- Born: 20 November 1911 Larkana, Sindh, British India
- Died: 31 March 1987 (aged 75)
- Occupations: Writer, educationist, singer
- Known for: Sindhi literature
- Awards: Padma Shri Sahitya Akademi Award
- Website: Rampunjwani.com

= Ram Panjwani =

Indian writer, folk singer and educationist

Ram Prataprai Panjwani (1911–1987) was an Indian writer, folk singer and educationist, known for his contributions to Sindhi literature.

== Early life ==
Panjwani was born at Larkana in the Sindh province of erstwhile British India (presently in Pakistan). on 20 November 1911 He graduated from Mumbai University in 1934 and started his career as a teacher at the D. J. Sindh Government Science College, Karachi.
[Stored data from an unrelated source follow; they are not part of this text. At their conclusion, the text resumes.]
(** An alert is appended under an identifier that no row has. *)
Lemma keeps_append_alert cfg b a : keeps unique_alerts (append_alert cfg b a).
Proof.
  intros s Hs. unfold append_alert, budget_append, find_in, io_bind, io_get.
  destruct (RecordStore.find_one _ _ _ _) eqn:Ef; [done|]. apply find_in_alerts in Ef. cbv zeta.
  destruct (_ || _); [done|]. unfold append_to. destruct (match an_disk s with [] => _ | _ => _ end) as [fate disk].
  cbv zeta. destruct (RecordStore.append _ _ _ _ _) as [st|e] eqn:Ea; [|done].
  apply append_rows_sublist in Ea as (old & q & Eq & Hq & Hsub). change (NoDup (alert_ids st)). unfold alert_ids. rewrite Eq, fmap_app. cbn [fmap list_fmap]. rewrite Hq.
  assert (Hs2 : ((fun r => al_alert_id (sa_alert (rw_payload r))) <$> old) `sublist_of` alert_ids (an_alerts s)) by (by apply fmap_sublist).
  apply NoDup_app. split; [by eapply sublist_NoDup|]. split; [|apply NoDup_singleton].
  intros x Hx ->%list_elem_of_singleton. apply Ef. by eapply sublist_subseteq.
Qed.
Hint Resolve keeps_append_alert : keeps.

Lemma keeps_append_alerts cfg alerts : forall b, keeps unique_alerts (append_alerts cfg b alerts).
Proof. induction alerts as [|a alerts IH]; intros b; cbn [append_alerts]; keeps. Qed.
Hint Resolve keeps_append_alerts : keeps.

Lemma keeps_append_converted {A} cfg (convert : A -> res stored_alert) items : forall b, keeps unique_alerts (append_converted cfg convert b items).
Proof. induction items as [|a items IH]; intros b; cbn [append_converted]; keeps. Qed.
Hint Resolve keeps_append_converted : keeps.

Lemma keeps_process cfg e : keeps unique_alerts (process_envelope class_name cfg e).
Proof.
  assert (Hd : forall r, keeps unique_alerts (detect_or_fail class_name cfg r)).
  { intros r. unfold detect_or_fail, auto_detect, budget_append, find_in. keeps. }
  unfold process_envelope, raw_already_stored, store_asset_report, store_trace_batch, store_guard_batch, correlate, correlate_guard, recent, append_new, find_in.
  keeps.
Qed.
After Indian independence in 1947, he relocated to Mumbai and started working as a member of faculty of Jai Hind College, Mumbai in their Sindhi department. Later, he moved to Mumbai University as the reader in Sindhi department and headed the department from 1974 to 1976.

== Works ==
Panjwani published several literary works in Sindhi language, starting with his debut novel, Padma (1939) which preceded works like Qaidy, Sharmila, Asanjo Ghar, Ahe Na ahe and Shall Dhiaru Na Jaman. He also acted in four films, Jhulelal, Ladlee, Hojmalo and Shall Dhiaru Na Jaman, the last one based on his own novel. He received Sahitya Akademi award in 1964 for his work, Anokha Azmda. He was the founder of the cultural forum, Sita Sindhu Bhavan and was the editor of the Sindhi publication, Hindustan Sindhi Weekly. The Government of India awarded him the fourth highest Indian civilian honour of Padma Shri in 1981. He wrote the first Sindhi-language film Ekta (1942).

Death

Ram Panjwani died in Chandigarh on 31 March 1987 at the age of 75.